What this task involves - Below this sentence is a listing; return exactly its lines from the one with "busy db ev w" to the one with "assert (forall (k : qid) m, (forall i, k <> QStage", both kept, and nothing more.

[Entries supplied Boundary: Start]

(* ===== verification/PipelineQueues.v ===== *)
(** The queues of the pipeline in linked memory. Pipeline.v keeps the queues of
    requests as lists; here are the TAILQ macros that each function of pipeline.c
    and submit_request.c runs on them, in the order of the code ([exec_ops]), and
    the proof that running these macros on the linked memory of Tailq.v keeps
    every queue equal to its list, in every run of the pipeline. *)

From stdpp Require Import countable.
From S2P Require Import Prelude Slist Tailq QueueClient Pipeline PipelineInv PipelineProps.

(** * The heads *)

(** The queue of a stage, the done queue, the temporary queue of a pipeline and
    the final queue. *)
Inductive qid : Type :=
| QStage (i : nat)
| QDone
| QTmp (p : nat)
| QFinal.

#[export] Instance qid_eq_dec : EqDecision qid.
Proof. solve_decision. Defined.

#[export] Instance qid_countable : Countable qid.
Proof.
  refine (inj_countable'
    (fun k => match k with QStage i => inl (inl i) | QTmp p => inl (inr p) | QDone => inr true | QFinal => inr false end)
    (fun s => match s with inl (inl i) => QStage i | inl (inr p) => QTmp p | inr true => QDone | inr false => QFinal end) _).
  by intros [].
Defined.

#[export] Instance QStage_inj : Inj (=) (=) QStage.
Proof. by intros ? ? [=]. Qed.

#[export] Instance QTmp_inj : Inj (=) (=) QTmp.
Proof. by intros ? ? [=]. Qed.

(** The requests of a world by queue. *)
Definition queues (w : world) : gmap qid (list nat) :=
  <[QFinal:=final_request_head w]> (<[QDone:=request_head (done_rqcb w)]>
    (kmap QStage (map_seq 0 (request_head <$> rqcbs w)) ∪
     kmap QTmp (omap (fmap tmp_request_head) (map_seq 0 (pcb w) : gmap nat (option PCB))))).

(** * The macros the code runs *)

(** [to_next_stage] and [to_done_stage]: TAILQ_INSERT_TAIL under the lock. *)
Definition to_next_ops (rc : pthread_rc) (i r : nat) : list (tqop qid) :=
  if lock_rc rc =? 0 then [TInsertTail (QStage i) r] else [].

Definition to_done_ops (rc : pthread_rc) (r : nat) : list (tqop qid) :=
  if lock_rc rc =? 0 then [TInsertTail QDone r] else [].

(** A loop over a queue, with the macros of its iterations. *)
Fixpoint for_each_ops {S} (f : S -> nat -> option S) (ops : S -> nat -> list (tqop qid)) (s : S) (l : list nat)
  : list (tqop qid) :=
  match l with
  | [] => []
  | x :: l' => ops s x ++ match f s x with Some s' => for_each_ops f ops s' l' | None => [] end
  end.

(** [kick_request_queue]: TAILQ_CONCAT of the temporary queue to the first stage. *)
Definition kick_one_ops (busy : nat -> bool) (w : world) (p : nat) : list (tqop qid) :=
  match get_pcb p w with
  | Some pc =>
      match tmp_request_head pc, first_rqcbp pc with
      | _ :: _, Some i => if busy i then [] else [TConcat (QStage i) (QTmp p)]
      | _, _ => []
      end
  | None => []
  end.

Definition kick_ops (busy : nat -> bool) (w : world) : list (tqop qid) :=
  for_each_ops (kick_one busy) (kick_one_ops busy) w (apq w).

(** [get_done_requests]: TAILQ_CONCAT of the done queue to the final queue. *)
Definition get_done_ops (busy : bool) (w : world) : list (tqop qid) :=
  match request_head (done_rqcb w) with
  | [] => []
  | _ => if busy then [] else [TConcat QFinal QDone]
  end.

(** An iteration of [done_requests_handler]: TAILQ_REMOVE of [cleanup_request]. *)
Definition respond_one_ops (s : Z * world) (r : nat) : list (tqop qid) :=
  match requests s.2 !! r with
  | Some rq => match csp rq with Some _ => [TRemove QFinal r] | None => [] end
  | None => []
  end.

Definition done_ops (respond : Z -> nat -> Z -> Z -> Z) (busy : nat -> bool) (done_busy : bool) (ev : Z) (w : world)
  : list (tqop qid) :=
  let w1 := if done_signalled w
            then set_done_signalled false (set_done_pipe (Z.max 0 (done_pipe w - 16)) w) else w in
  kick_ops busy w1 ++
  match kick_request_queue busy w1 with
  | Some w2 =>
      match request_head (done_rqcb w2) with
      | [] => []
      | _ =>
          if ev =? EV_TIMEOUT then []
          else
            let w3 := get_done_requests done_busy w2 in
            get_done_ops done_busy w2 ++
            for_each_ops (respond_one respond) respond_one_ops (Z.lor RESPONDER_OK RESPONDER_CLEAN, w3)
              (final_request_head w3)
      end
  | None => []
  end.

(** The evictions of [send_to_pipeline]: TAILQ_REMOVE and TAILQ_INSERT_TAIL. *)
Definition kick_to_final_ops (i r : nat) : list (tqop qid) := [TRemove (QStage i) r; TInsertTail QFinal r].

Definition expire_one_ops (i : nat) (s : world * bool) (r : nat) : list (tqop qid) :=
  match requests s.1 !! r with
  | Some rq => if request_timeout s.1 <? clock_off s.1 - clock rq then kick_to_final_ops i r else []
  | None => []
  end.

Definition kick_oldest_ops (i : nat) (w : world) : list (tqop qid) :=
  match rqcbs w !! i with
  | Some q => match head (request_head q) with Some out => kick_to_final_ops i out | None => [] end
  | None => []
  end.

(** [send_to_pipeline] once the stage is locked and the temporary queue joined. *)
Definition send_locked_ops (i r : nat) (fl : Z) (w1 : world) : list (tqop qid) :=
  match rqcbs w1 !! i with
  | None => []
  | Some q1 =>
      if negb (has_flag fl REQUEST_FORCE) && (pipeline_queue_size w1 <=? queue_len q1) then []
      else
        let kick := has_flag fl REQUEST_FORCE && has_flag fl REQUEST_KICK_OUT && (pipeline_queue_size w1 <=? queue_len q1) in
        match (if kick then kick_oldest i w1 else Some w1) with
        | None => []
        | Some w2 =>
            (if kick then kick_oldest_ops i w1 else []) ++
            (if has_flag fl REQUEST_TIME_OUT && negb (request_timeout w2 =? 0)
             then match rqcbs w2 !! i with
                  | Some q2 => for_each_ops (expire_one i) (expire_one_ops i) (w2, kick) (request_head q2)
                  | None => []
                  end
             else []) ++
            [TInsertTail (QStage i) r]
        end
  end.

Definition send_ops (busy : bool) (p r : nat) (fl : Z) (concat : bool) (w : world) : list (tqop qid) :=
  match get_pcb p w with
  | Some pc =>
      match first_rqcbp pc with
      | Some i =>
          if busy then [TInsertTail (QTmp p) r]
          else (if concat then [TConcat (QStage i) (QTmp p)] else []) ++
               match (if concat then concat_tmp p i pc w else Some w) with
               | Some w1 => send_locked_ops i r fl w1
               | None => []
               end
      | None => []
      end
  | None => []
  end.

Definition submit_ops (busy : bool) (r : nat) (stale : REQUEST) (a : submission) (w : world) : list (tqop qid) :=
  if (PIPELINE_SIZE <=? s_pid a) || graceful_restart w then []
  else
    match get_pcb (Z.to_nat (s_pid a)) w with
    | Some pc =>
        if negb (has_flag (s_flags a) REQUEST_FORCE) && (pipeline_queue_size w <=? pipeline_queue_len w) then []
        else
          match (match s_conn a with Some c => CS_HOLD c w | None => Some w end) with
          | Some w1 =>
              let w2 := set_inc (u64 (inc w1 + 1)) (set_requests (<[r:=new_request a stale w1]> (requests w1)) w1) in
              send_ops busy (Z.to_nat (s_pid a)) r (s_flags a)
                (match tmp_request_head pc with [] => false | _ => true end) w2
          | None => []
          end
    | None => []
    end.

(** [worker_thread]: TAILQ_REMOVE, and the insertions of [submit_next]. *)
Definition check_loop_ops (rc : pthread_rc) (r : nat) (w : world) : list (tqop qid) :=
  match requests w !! r with
  | Some rq => if MAX_STAGE_JUMP <? nstage rq then to_done_ops rc r else []
  | None => []
  end.

Definition submit_next_ops (rc : pthread_rc) (t i r : nat) (w : world) : list (tqop qid) :=
  match requests w !! r with
  | None => []
  | Some rq =>
      if ret rq =? PIPELINE_FAILED then to_done_ops rc r
      else if ret rq =? PIPELINE_CONTINUE then
        check_loop_ops rc r w ++
        match threads w !! t, rqcbs w !! i with
        | Some th, Some q =>
            match (match t_next_rqcbp th with Some j => Some j | None => next_rqcb q end) with
            | Some j => to_next_ops rc j r
            | None => to_done_ops rc r
            end
        | _, _ => []
        end
      else if ret rq =? PIPELINE_BREAK then to_done_ops rc r
      else if ret rq =? PIPELINE_REQUEUE then check_loop_ops rc r w ++ to_next_ops rc i r
      else to_done_ops rc r
  end.

Definition worker_take_ops (rc : pthread_rc) (i r : nat) (w : world) : list (tqop qid) :=
  match rqcbs w !! i, requests w !! r with
  | Some q, Some rq =>
      let cl := clock_off w - clock rq in
      if negb (delay q =? 0) && (cl <? delay q) then []
      else TRemove (QStage i) r ::
        (if negb (request_timeout w =? 0) && negb (clock rq =? 0) && (request_timeout w <? cl)
         then to_done_ops rc r else [])
  | _, _ => []
  end.

Definition worker_look_ops (rc : pthread_rc) (t : nat) (w : world) : list (tqop qid) :=
  match threads w !! t with
  | Some th =>
      match rqcbs w !! t_rqcb th with
      | Some q => match request_head q with [] => [] | r :: _ => worker_take_ops rc (t_rqcb th) r w end
      | None => []
      end
  | None => []
  end.

Definition worker_run_ops (rc : pthread_rc) (out : handler_outcome) (t r : nat) (w : world) : list (tqop qid) :=
  match threads w !! t, requests w !! r with
  | Some th, Some rq =>
      match rqcbs w !! t_rqcb th with
      | None => []
      | Some q =>
          if cancelled rq =? 0 then
            match request_handler q with
            | Some _ =>
                if t_init_flag th =? PIPELINE_SUCCESS then
                  match (w1 ← upd_request r (fun rq => set_err (h_errno out) (set_ret (i32 (h_ret out)) rq)) w;
                         match h_next out with
                         | Some j => upd_thread t (set_t_next_rqcbp (Some j)) w1
                         | None => Some w1
                         end) with
                  | Some w2 => submit_next_ops rc t (t_rqcb th) r w2
                  | None => []
                  end
                else to_done_ops rc r
            | None => to_done_ops rc r
            end
          else to_done_ops rc r
      end
  | _, _ => []
  end.

(** The macros of one step of the pipeline. *)
Definition exec_ops (o : op) (w : world) : list (tqop qid) :=
  match o with
  | OSubmit r stale a busy => submit_ops busy r stale a w
  | OKick busy => kick_ops busy w
  | ODone respond busy db ev => done_ops respond busy db ev w
  | OLoop t => worker_look_ops rc_ok t w
  | OWake t => if graceful_restart w && (pipeline_queue_len w =? 0) then [] else worker_look_ops rc_ok t w
  | ORun out t r => worker_run_ops rc_ok out t r w
  | OCancel _ | OAccept _ _ _ | OLost _ | OTick | OHup => []
  end.

(** The heads that the set-up of the pipeline initialises: the final queue and
    the done queue, those of [request_queue_init], and the temporary queues of the
    pipelines. *)
Definition heads (w : world) : list qid :=
  QFinal :: QDone :: (QStage <$> seq 0 (length (rqcbs w))) ++
  omap (fun p => match get_pcb p w with Some _ => Some (QTmp p) | None => None end) (seq 0 (length (pcb w))).

Definition init_ops (w : world) : list (tqop qid) := TInit <$> heads w.

(** * Lemmas on the map of queues *)

(** What a head holds. *)
Definition qlist (w : world) (k : qid) : option (list nat) :=
  match k with
  | QFinal => Some (final_request_head w)
  | QDone => Some (request_head (done_rqcb w))
  | QStage i => request_head <$> rqcbs w !! i
  | QTmp p => tmp_request_head <$> get_pcb p w
  end.

Lemma queues_lookup w k : queues w !! k = qlist w k.
Proof.
  assert (forall (k : qid) m, (forall i, k <> QStage i) -> (kmap QStage m : gmap qid (list nat)) !! k = None) as Hs.
  { intros k' m Hk. apply lookup_kmap_None; [apply _|]. intros i ->. by destruct (Hk i). }
  assert (forall (k : qid) m, (forall i, k <> QTmp i) -> (kmap QTmp m : gmap qid (list nat)) !! k = None) as Ht.
  { intros k' m Hk. apply lookup_kmap_None; [apply _|]. intros i ->. by destruct (Hk i). }
  unfold queues. destruct k as [i| |p|]; cbn.
  - rewrite !lookup_insert_ne by done. rewrite lookup_union, lookup_kmap, lookup_map_seq_0, list_lookup_fmap by apply _.
    rewrite Ht by done. by destruct (rqcbs w !! i).
  - rewrite lookup_insert_ne, lookup_insert_eq by done. done.
  - rewrite !lookup_insert_ne by done. rewrite lookup_union, Hs by done.
    rewrite lookup_kmap, lookup_omap, lookup_map_seq_0 by apply _. unfold get_pcb. by destruct (pcb w !! p) as [[pc|]|].
  - by rewrite lookup_insert_eq.
Qed.

Lemma queues_ext w w' : (forall k, qlist w' k = qlist w k) -> queues w' = queues w.
Proof. intros Hk. apply map_eq. intros k. by rewrite !queues_lookup. Qed.

(** The map after an update of one part of the world. *)
Lemma queues_final w l : queues (set_final_request_head l w) = <[QFinal:=l]> (queues w).
Proof. apply map_eq. intros k. rewrite lookup_insert, !queues_lookup. by destruct k; case_decide. Qed.

Lemma queues_done w q : queues (set_done_rqcb q w) = <[QDone:=request_head q]> (queues w).
Proof. apply map_eq. intros k. rewrite lookup_insert, !queues_lookup. by destruct k; case_decide. Qed.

[Entries supplied Boundary: End]

Your solution -
  | ODone respond busy db ev => done_ops respond busy db ev w
  | OLoop t => worker_look_ops rc_ok t w
  | OWake t => if graceful_restart w && (pipeline_queue_len w =? 0) then [] else worker_look_ops rc_ok t w
  | ORun out t r => worker_run_ops rc_ok out t r w
  | OCancel _ | OAccept _ _ _ | OLost _ | OTick | OHup => []
  end.

(** The heads that the set-up of the pipeline initialises: the final queue and
    the done queue, those of [request_queue_init], and the temporary queues of the
    pipelines. *)
Definition heads (w : world) : list qid :=
  QFinal :: QDone :: (QStage <$> seq 0 (length (rqcbs w))) ++
  omap (fun p => match get_pcb p w with Some _ => Some (QTmp p) | None => None end) (seq 0 (length (pcb w))).

Definition init_ops (w : world) : list (tqop qid) := TInit <$> heads w.

(** * Lemmas on the map of queues *)

(** What a head holds. *)
Definition qlist (w : world) (k : qid) : option (list nat) :=
  match k with
  | QFinal => Some (final_request_head w)
  | QDone => Some (request_head (done_rqcb w))
  | QStage i => request_head <$> rqcbs w !! i
  | QTmp p => tmp_request_head <$> get_pcb p w
  end.

Lemma queues_lookup w k : queues w !! k = qlist w k.
Proof.
  assert (forall (k : qid) m, (forall i, k <> QStage i) -> (kmap QStage m : gmap qid (list nat)) !! k = None) as Hs.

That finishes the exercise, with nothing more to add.